===== Source information
(** ** Statements *)

Lemma held_update id d j c c' :
  held id d -> clips d !! j = Some c ->
  (j = id -> r_protected c = true -> r_protected c' = true /\ r_revision c <= r_revision c') ->
  held id (set_clips (fun m => <[j := c']> m) d).
Proof.
  intros (b & Hb & Hp & Hu) Hc Hf. unfold held. simpl.
  destruct (decide (j = id)) as [->|]; simplify_map_eq; [|by exists b].
  destruct (Hf eq_refl Hp) as [Hp' Hr]. exists c'. split_and!; [done..|].
  intros i r e Hi Hinc Hid Hk He. specialize (Hu i r e Hi Hinc Hid Hk He). lia.
Qed.

Lemma held_insert_intent id d i r :
  held id d ->
  (clip_id (i_intent r) = id -> kind (i_intent r) = UNPROTECT -> i_expected_revision r = None) ->
  held id (set_intents (fun m => <[i := r]> m) d).
Proof.
  intros (b & Hb & Hp & Hu) Hr. exists b. split_and!; [done..|]. simpl.
  intros j s e Hj Hinc Hid Hk He. destruct (decide (i = j)) as [->|]; simplify_map_eq; [|by eauto].
  rewrite Hr in He; done.
Qed.

Lemma held_alter_intent id d i f :
  held id d ->
  (forall r, i_complete (f r) = false ->
     i_complete r = false /\ i_intent (f r) = i_intent r /\
     i_expected_revision (f r) = i_expected_revision r) ->
  held id (set_intents (fun m => alter f i m) d).
Proof.
  intros (b & Hb & Hp & Hu) Hf. exists b. split_and!; [done..|]. simpl.
  intros j s e Hj Hinc Hid Hk He. rewrite lookup_alter in Hj.
  destruct (decide (i = j)) as [->|]; [|by eauto].
  destruct (intents d !! j) as [r|] eqn:Hr; simplify_eq/=.
  destruct (Hf r Hinc) as (? & Ei & Ee). rewrite Ei in *. rewrite Ee in He. eauto.
Qed.

Lemma db_same_query {F A} (q : DB -> A) : db_same (@query F A q).
Proof. by intros w. Qed.
Lemma db_same_size {F} `{CatalogFilesystem F} p : db_same (f_file_size p).
Proof. by intros w. Qed.
Lemma db_same_iter {F} `{CatalogFilesystem F} d n : db_same (f_iter_files d n).
Proof. by intros w. Qed.

#[export] Hint Resolve db_same_query db_same_size db_same_iter : dashcam.
Section holds.
Context {F : Type} (id : UUID).
Implicit Types w : World F.

Definition holds {A} (m : M F A) : Prop := forall w, held id (w_db w) -> held id (w_db (snd (m w))).

Lemma holds_same {A} (m : M F A) : db_same m -> holds m.
Proof. intros Hm w Hw. by rewrite Hm. Qed.

Lemma holds_bind_at {A B} (m : M F A) (k : A -> M F B) w :
  held id (w_db (snd (m w))) -> (forall a, holds (k a)) -> held id (w_db (snd (mbind m k w))).
Proof. intros Hm Hk. unfold mbind. destruct (m w) as [[a|e] w']; simpl in *; [by apply Hk|done]. Qed.

Lemma holds_bind {A B} (m : M F A) (k : A -> M F B) :
  holds m -> (forall a, holds (k a)) -> holds (mbind m k).
Proof. intros Hm Hk w Hw. by apply holds_bind_at; [apply Hm|]. Qed.

(** The rest of a body may use that its row was just read. *)
Lemma holds_required {B} j (k : ClipRow -> M F B) :
  (forall w c, held id (w_db w) -> clips (w_db w) !! j = Some c -> held id (w_db (snd (k c w)))) ->
  holds (mbind (required_clip_row j) k).
Proof.
  intros Hk w Hw. unfold required_clip_row, mbind, query. simpl.
  destruct (clips (w_db w) !! j) eqn:E; simpl; [by apply Hk|done].
Qed.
==========
**What is required**
Task for the records above: copy every line in which the word "eauto" occurs.

**Response below**
  intros j s e Hj Hinc Hid Hk He. destruct (decide (i = j)) as [->|]; simplify_map_eq; [|by eauto].
  destruct (decide (i = j)) as [->|]; [|by eauto].
  destruct (Hf r Hinc) as (? & Ei & Ee). rewrite Ei in *. rewrite Ee in He. eauto.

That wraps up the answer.